What you find instead are articles since the early 1990s about a controversy over Martin assigning his students readings from a 1991 book published by the Nation of Islam, The Secret Relationship Between Blacks and Jews, Vol. 1. There followed denunciations from national Jewish organizations, dashes between Martin and Wellesley classics professor Mary Lefkowitz, his charge that the college unfairly denied him a merit raise and two unsuccessful libel suits he filed, one against Lefkowitz, who is Jewish and retired in 2005.
But Martin mentions none of that when asked about his legacy.
"I'd like to be remembered for my Garvey work" replies Martin, 65, who plans to move back to his native Trinidad after the spring semester.
Academic databases do reflect his scholarship on Garvey. His latest book is a biography of Amy Ashwood Garvey, the Jamaican Pan-Africanist's widow. Only one of his books, The Jewish Onslaught, self-published in 1993, concerns the slave trade controversy that raged in newspapers.

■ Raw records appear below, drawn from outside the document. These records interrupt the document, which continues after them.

(** * Domotz custom drivers: a shallow embedding and its properties

    The repository is a set of independent monitoring scripts written
    against the host platform's [D] object.  The scripts are embedded as
    state-passing functions over the calls they make to the host; the host
    itself (transport, promises, tables, hashing, parsing of markup) is
    outside the repository and enters as the interface the scripts use:

    - a call of the host ([D.success], [D.failure], [console.error],
      [insertRecord], a request) is recorded in the trace of the run and
      returns to the script;
    - a request takes its options as they are at the call and keeps the
      callback; the host calls it later, once, with the reply, and the
      order of the replies is the host's;
    - the callbacks of promises that a reply settles run before the next
      reply is handled;
    - a run of a script is its remote procedure followed by the replies
      the host delivers, [run replies (get_status initial)];
    - whether the host loads a script anew for every run is not for the
      repository to say: a run on a module that stays loaded starts from
      the variables the last run left, with no request awaited.

    A function of a script that is handed to the host or to another
    function is named by a constructor that holds what it captured; the
    function that calls it interprets the constructor. *)

From Stdlib Require Import ZArith NArith Lia String Ascii.
From stdpp Require Import base list gmap.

"I think that's a reflection of the power of the Jewish lobby that arrayed itself against me," Martin says. "They consider that an anti-Semitic statement when you say they are powerfully positioned in the media, but this kind of thing, I think, proves it."
A decade later, Martin, an Afrocentrist brimming with West Indian pride, is not backing down. He says he has no regrets about his response, wishing only that newspapers had told his side of the story more fully and accurately.
"I kind of almost stumbled into all of this," he says, about the controversy. Martin says he had not known that The Boston Globe and Harvard University's Dr. Henry Louis Gates, writing in the New York Times, condemned the Nation of Islam book before he added it in 1992 to a Black studies course he had taught for 20 years. Martin says he did "a normal thing that all professors do" in introducing material reflecting new information.
"I had just discovered that Jews had a role in the slave trade, so I added a couple of chapters from this book," he says. "This was about less than one day's worth of readings in a whole semester course."
Martin calls the assignment a "nonissue" that was overblown in the media. The debate centered on the extent of the Jewish role in the Atlantic slave trade, an involvement that some Jewish scholars had denied existed at all. The scholarly distinction he makes now was blurred in the media: He says that role was "major" in Brazil and Suriname, but only "important" in the United States and several Caribbean islands.
"It was certainly important enough to be the subject of historical inquiry" he says.
Lefkowitz, who says Martin doesn't speak to her, gives a balanced response when asked about his impact on the suburban campus, where he spent nearly all his teaching career.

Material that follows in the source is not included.